The expected answer is the set of lines in the data below between the line holding "happened ← DryRebootHappened" and the line holding "let binaryName := Base argv0 in", inclusive, written out exactly.
Segment Open
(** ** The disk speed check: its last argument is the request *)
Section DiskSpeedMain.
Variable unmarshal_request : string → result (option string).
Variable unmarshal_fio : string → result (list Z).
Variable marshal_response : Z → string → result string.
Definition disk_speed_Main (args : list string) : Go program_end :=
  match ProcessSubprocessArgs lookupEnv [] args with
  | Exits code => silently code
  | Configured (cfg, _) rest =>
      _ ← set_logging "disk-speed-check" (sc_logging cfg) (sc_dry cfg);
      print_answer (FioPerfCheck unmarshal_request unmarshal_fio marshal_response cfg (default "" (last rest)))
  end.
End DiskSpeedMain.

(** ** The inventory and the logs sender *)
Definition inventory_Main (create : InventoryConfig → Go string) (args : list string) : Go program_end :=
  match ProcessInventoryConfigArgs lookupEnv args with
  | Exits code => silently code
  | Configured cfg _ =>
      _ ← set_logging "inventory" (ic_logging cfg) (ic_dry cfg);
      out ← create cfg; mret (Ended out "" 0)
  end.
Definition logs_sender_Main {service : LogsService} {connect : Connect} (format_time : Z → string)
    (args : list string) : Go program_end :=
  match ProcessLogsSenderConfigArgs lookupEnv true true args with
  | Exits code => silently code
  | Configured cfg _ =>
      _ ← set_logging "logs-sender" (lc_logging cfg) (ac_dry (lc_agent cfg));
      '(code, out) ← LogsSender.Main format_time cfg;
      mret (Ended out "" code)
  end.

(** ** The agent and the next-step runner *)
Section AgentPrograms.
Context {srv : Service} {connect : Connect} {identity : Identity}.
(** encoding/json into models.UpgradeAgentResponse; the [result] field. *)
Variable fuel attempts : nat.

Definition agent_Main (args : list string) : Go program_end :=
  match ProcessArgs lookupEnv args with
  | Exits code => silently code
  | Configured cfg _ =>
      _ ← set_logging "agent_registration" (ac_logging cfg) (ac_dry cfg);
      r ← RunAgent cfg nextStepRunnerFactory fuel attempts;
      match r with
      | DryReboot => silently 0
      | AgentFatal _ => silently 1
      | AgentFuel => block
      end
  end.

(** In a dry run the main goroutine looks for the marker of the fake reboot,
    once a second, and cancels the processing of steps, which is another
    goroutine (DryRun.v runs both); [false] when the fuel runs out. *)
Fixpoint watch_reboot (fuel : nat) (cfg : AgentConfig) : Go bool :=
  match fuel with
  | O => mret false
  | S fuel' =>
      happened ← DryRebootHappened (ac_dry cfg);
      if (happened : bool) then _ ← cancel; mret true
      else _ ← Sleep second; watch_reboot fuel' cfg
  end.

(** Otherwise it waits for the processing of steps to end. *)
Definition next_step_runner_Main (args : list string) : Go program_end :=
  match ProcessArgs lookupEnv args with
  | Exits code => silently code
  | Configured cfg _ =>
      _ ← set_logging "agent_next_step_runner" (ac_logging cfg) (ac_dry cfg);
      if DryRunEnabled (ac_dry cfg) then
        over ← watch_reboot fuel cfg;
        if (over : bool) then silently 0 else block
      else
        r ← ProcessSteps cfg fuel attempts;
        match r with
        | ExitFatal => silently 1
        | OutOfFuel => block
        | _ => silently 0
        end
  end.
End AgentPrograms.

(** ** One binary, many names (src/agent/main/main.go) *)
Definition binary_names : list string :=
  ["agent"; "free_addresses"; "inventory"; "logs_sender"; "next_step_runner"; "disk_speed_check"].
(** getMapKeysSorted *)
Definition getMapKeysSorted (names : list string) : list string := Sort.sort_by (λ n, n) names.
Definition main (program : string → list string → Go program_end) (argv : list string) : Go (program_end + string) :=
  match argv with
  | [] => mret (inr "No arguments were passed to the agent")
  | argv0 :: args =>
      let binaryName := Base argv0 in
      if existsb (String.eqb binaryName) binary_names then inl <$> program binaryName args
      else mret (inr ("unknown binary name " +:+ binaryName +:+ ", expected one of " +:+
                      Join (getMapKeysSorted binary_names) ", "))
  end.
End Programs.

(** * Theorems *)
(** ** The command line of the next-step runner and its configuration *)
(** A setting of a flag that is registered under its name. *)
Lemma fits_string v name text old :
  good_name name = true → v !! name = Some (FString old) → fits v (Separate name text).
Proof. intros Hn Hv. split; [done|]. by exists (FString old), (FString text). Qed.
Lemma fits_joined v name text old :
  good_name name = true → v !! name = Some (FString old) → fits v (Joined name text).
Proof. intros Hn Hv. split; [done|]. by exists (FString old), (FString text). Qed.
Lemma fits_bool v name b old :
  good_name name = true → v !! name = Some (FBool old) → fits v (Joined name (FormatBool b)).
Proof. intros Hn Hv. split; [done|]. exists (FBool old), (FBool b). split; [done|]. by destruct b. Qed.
Segment Closed
- _Solution for this task_:
      happened ← DryRebootHappened (ac_dry cfg);
      if (happened : bool) then _ ← cancel; mret true
      else _ ← Sleep second; watch_reboot fuel' cfg
  end.

(** Otherwise it waits for the processing of steps to end. *)
Definition next_step_runner_Main (args : list string) : Go program_end :=
  match ProcessArgs lookupEnv args with
  | Exits code => silently code
  | Configured cfg _ =>
      _ ← set_logging "agent_next_step_runner" (ac_logging cfg) (ac_dry cfg);
      if DryRunEnabled (ac_dry cfg) then
        over ← watch_reboot fuel cfg;
        if (over : bool) then silently 0 else block
      else
        r ← ProcessSteps cfg fuel attempts;
        match r with
        | ExitFatal => silently 1
        | OutOfFuel => block
        | _ => silently 0
        end
  end.
End AgentPrograms.

(** ** One binary, many names (src/agent/main/main.go) *)
Definition binary_names : list string :=
  ["agent"; "free_addresses"; "inventory"; "logs_sender"; "next_step_runner"; "disk_speed_check"].
(** getMapKeysSorted *)
Definition getMapKeysSorted (names : list string) : list string := Sort.sort_by (λ n, n) names.
Definition main (program : string → list string → Go program_end) (argv : list string) : Go (program_end + string) :=
  match argv with
  | [] => mret (inr "No arguments were passed to the agent")
  | argv0 :: args =>
      let binaryName := Base argv0 in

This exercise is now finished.